May 13, 2020
The Internal Revenue Service has issued a series of questions and answers regarding the CARES Act coronavirus-related relief for retirement plans and Individual Retirement Accounts. That’s helpful as folks consider tapping these accounts in the economic downturn.
As of April 17, Fidelity Investments found that 164,950 individuals (nearly 1 out of 100) covered under 401(k) and 403(b) workplace retirement plans that it administers already had taken a CARES distribution. Of those, 3,256 had requested the maximum $100,000 distribution.
The CARES Act, the $2 trillion stimulus package passed in late March, opened the door to taking huge sums out of retirement accounts. That raises a lot of questions.
Who’s eligible? The IRS FAQ says that they’ve received and are reviewing comments requesting that the list of eligibility factors be expanded. For now, it’s clear that you automatically qualify if you, a spouse or dependent tested positive for COVID-19 or if you’ve been impacted more broadly. You also qualify if you’ve experienced “adverse financial consequences” on account of being quarantined, being furloughed or laid off or having work hours reduced, being unable to work due to lack of child care or the closing or reduction in hours of a business you own and operate. The FAQ stress that an individual is entitled to treat a distribution as a coronavirus-related distribution for income tax purposes “only if the individual actually meets the eligibility requirements.”
Under the new law, you can take up to $100,000 as a distribution in calendar year 2020, and the normal 10% early withdrawal penalty for folks under 59 1/2 is waived. The FAQ clarifies that the $100,000 is an aggregate limit for all plans (you can’t take $100,000 out of a 401(k) and another $10,000 out of an IRA). You’ll still owe income taxes on the money you take out, but you’re allowed three years to pay the taxes.
The FAQs include this example: “If you receive a $9,000 coronavirus-related distribution in 2020, you would report $3,000 in income on your federal income tax return for each of 2020, 2021, and 2022. However, you have the option of including the entire distribution in your income for the year of the distribution.” The year of distribution option might make more sense if your income for that year is lower than what you expect it to be in future years.
If your circumstances improve, the new law says that you can redeposit the money you took out back into your retirement account (or another eligible retirement account) as a rollover contribution within three years.
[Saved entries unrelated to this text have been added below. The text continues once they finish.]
(** X10. When the last child of the download container has anchors and
    every one that passes the structural filter carries a bundle badge
    (in particular when none passes), [getNonBundleURL] fails with
    [NoNonBundleLink], whatever architecture is asked for. *)
Theorem X10_only_bundles (doc : Document) (arch : string) :
  download_anchors doc <> [] ->
  (forall y, In y (structural_candidates doc) -> bundle_badged doc y) ->
  getNonBundleURL doc arch = Throw NoNonBundleLink.
Proof.
  intros Hne Hall.
  destruct (download_anchors_container _ Hne) as [c Hc].
  unfold structural_candidates, download_anchors in *. rewrite Hc in *.
  unfold getNonBundleURL. unfold downloadContainer in Hc.
  destruct (queryAll doc (body doc) sel_listWidget) as [cs|e]; simpl in Hc;
    [|discriminate].
  simpl. rewrite Hc. simpl.
  rewrite (queryAll_found _ _ _ Hne). simpl.
  rewrite filter_arch_filter.
  rewrite findM_all_false; [reflexivity|].
  intros y Hy. apply is_not_bundle_bundle.
  unfold bundle_badged, badges in *. now apply Hall.
Qed.

Lemma X10_witness_only_bundles :
  getNonBundleURL MorePages.variants_only_bundles "arm64-v8a"
  = Throw NoNonBundleLink.
Proof.
  apply (X10_only_bundles MorePages.variants_only_bundles "arm64-v8a").
  - vm_compute. discriminate.
  - intros y Hy. apply bundle_badged_iff.
    vm_compute in Hy. destruct Hy as [<-|[<-|[]]]; vm_compute; reflexivity.
Defined.

Lemma matches_left_descendant_cons (scope : Ref) (c : Compound)
  (left : list (Combinator * Compound)) (a : Info) (up : list Info) :
  matches_left scope ((Descendant, c) :: left) (a :: up)
  = (matches_compound scope c a && matches_left scope left up)
    || matches_left scope ((Descendant, c) :: left) up.
Proof. reflexivity. Qed.
(** The body of the reply of the get-by-id route to a requester it
    admits: the document after the clean-up, with two keys assigned. *)
Lemma get_by_id_admitted_body
    (now : Date) (user : ReqUser.t) (id : ObjectId) (db : Db)
    (s : Snippet.t) (author : User.t) :
  Snippet_findOne [c_id id; c_isActive true] db = Some s ->
  User_findById (users db) (Snippet.author s) = Some author ->
  may_read user s = true ->
  exists viewers sharingInfo,
    body (snd (get_by_id now user id db))
    = JObj (assign "currentViewers" viewers
              (assign "sharingInfo" sharingInfo
                 (Snippet_toObject (author_username (users db))
                    (viewer_user (users db))
                    (fst (cleanupViewers now s db))))).
Proof.
  intros Hfind Hauthor Hread. unfold get_by_id.
  rewrite Hfind, Hauthor, (findById_id _ _ _ Hauthor).
  unfold may_read in Hread.
  destruct (String.eqb (Snippet.author s) (ReqUser.userId user));
    destruct (existsb (names_user (ReqUser.userId user)) (Snippet.sharedWith s));
    destruct (Visibility.eqb (Snippet.visibility s) Visibility.organization
              && String.eqb (Snippet.organization s) (ReqUser.organization user));
    destruct (Visibility.eqb (Snippet.visibility s) Visibility.public);
    try discriminate Hread; eexists _, _; reflexivity.
Qed.

Lemma Visibility_ofString_toString (v : Visibility.t) :
  Visibility_ofString (Visibility.toString v) = v.
Proof. now destruct v. Qed.

Lemma string_or_same (v : string) : string_or "" (Some (JStr v)) = v.
Proof. unfold string_or. now destruct (String.eqb_spec v ""). Qed.

(** What the edit page reads out of a rendered snippet. *)
Lemma fetchSnippet_of_document (author viewer : ObjectId -> json)
    (viewers sharingInfo : json) (s : Snippet.t) :
  fetchSnippet
    (JObj (assign "currentViewers" viewers
             (assign "sharingInfo" sharingInfo
                (Snippet_toObject author viewer s))))
  = FormData.mk (Snippet.title s) (Snippet.content s)
      (if String.eqb (Snippet.language s) "" then "javascript"
       else Snippet.language s)
      (or_else (Snippet.description s) "")
      (join_tags (Snippet.tags s))
      (Snippet.visibility s).
Proof.
  unfold fetchSnippet, get.
  rewrite !assoc_assign_other by discriminate.
  assert (Htags : map (fun t => string_or "" (Some t))
                      (map JStr (Snippet.tags s)) = Snippet.tags s).
  { rewrite map_map. rewrite <- (map_id (Snippet.tags s)) at 2.
    apply map_ext. intros t. apply string_or_same. }
  assert (Hvis : Visibility_ofString
                   (string_or "private"
                      (Some (JStr (Visibility.toString (Snippet.visibility s)))))
                 = Snippet.visibility s) by now destruct (Snippet.visibility s).
  unfold Snippet_toObject.
  destruct (Snippet.description s) as [d|];
    cbn [field app assoc String.eqb Ascii.eqb Bool.eqb or_else];
    rewrite Htags, Hvis, !string_or_same; reflexivity.
Qed.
The IRS FAQ give an example of how this would work: If you receive a distribution in 2020 and choose to include it in income over three years (2020, 2021, and 2022), and then repay the full amount to an eligible retirement plan in 2022, you may file amended federal income tax returns for 2020 and 2021 to claim a refund of the tax attributable to the amount of the distribution that you included in income for those years, and you will not be required to include any amount in income in 2022.
Check with your employer plan administrator before you assume you’ll be able to redeposit money to replenish your nest egg. The IRS FAQs note that some employer retirement plans don’t allow rollover contributions, and that “a plan is not required to change its terms or procedures to accept repayments.”
The new law also increases the amount you can borrow from your 401(k). Through September 22, 2020, you can borrow 100% of your account balance up to $100,000 (less any outstanding loans). That’s up from the normal $50,000 limit. In addition, for outstanding loans, the due date for payments due through December 31, 2020 can be delayed up to one year. But the IRS FAQ notes that any payments after the suspension period will be adjusted to reflect the delay and any interest accrued during the delay.
Should you take a loan or a distribution? Alison Borland, an executive vice president at benefits provider Alight warns on PlanSponsor that the CARES Act provision allowing larger loans is sub-optimal when compared to the more flexible distribution option. Loans carry a greater risk. To start with, payments are high, so you might not be able to afford them. For example, a five-year loan of $100,000 at typical rates results in a payment of about $1,800 per month. “This math just doesn’t work for most participants and could lead to a wave of defaults in 2021,” she predicts. Worse, a defaulted COVID-19-related loan would incur full income taxation plus the 10% early withdrawal penalty in the year of default. With a distribution, by contrast, you have the three years to pay the income tax, and the 10% penalty is waived altogether.
What if your employer doesn’t adopt the COVID-19-related retirement provisions? According to the IRS FAQs, you can still take a distribution and treat it as a COVID-19 distribution when you file your income tax returns (Question 9).
The IRS FAQ says that more formal guidance will be forthcoming. In the meantime, it includes a link to the 16-page 2005 retirement plan relief guidance issued post-Hurricane Katrina, as the IRS expects the formal CARES Act guidance will apply the same rules. Also, there will be a new IRS form, Form 8915E, to report repayments of coronavirus distributions.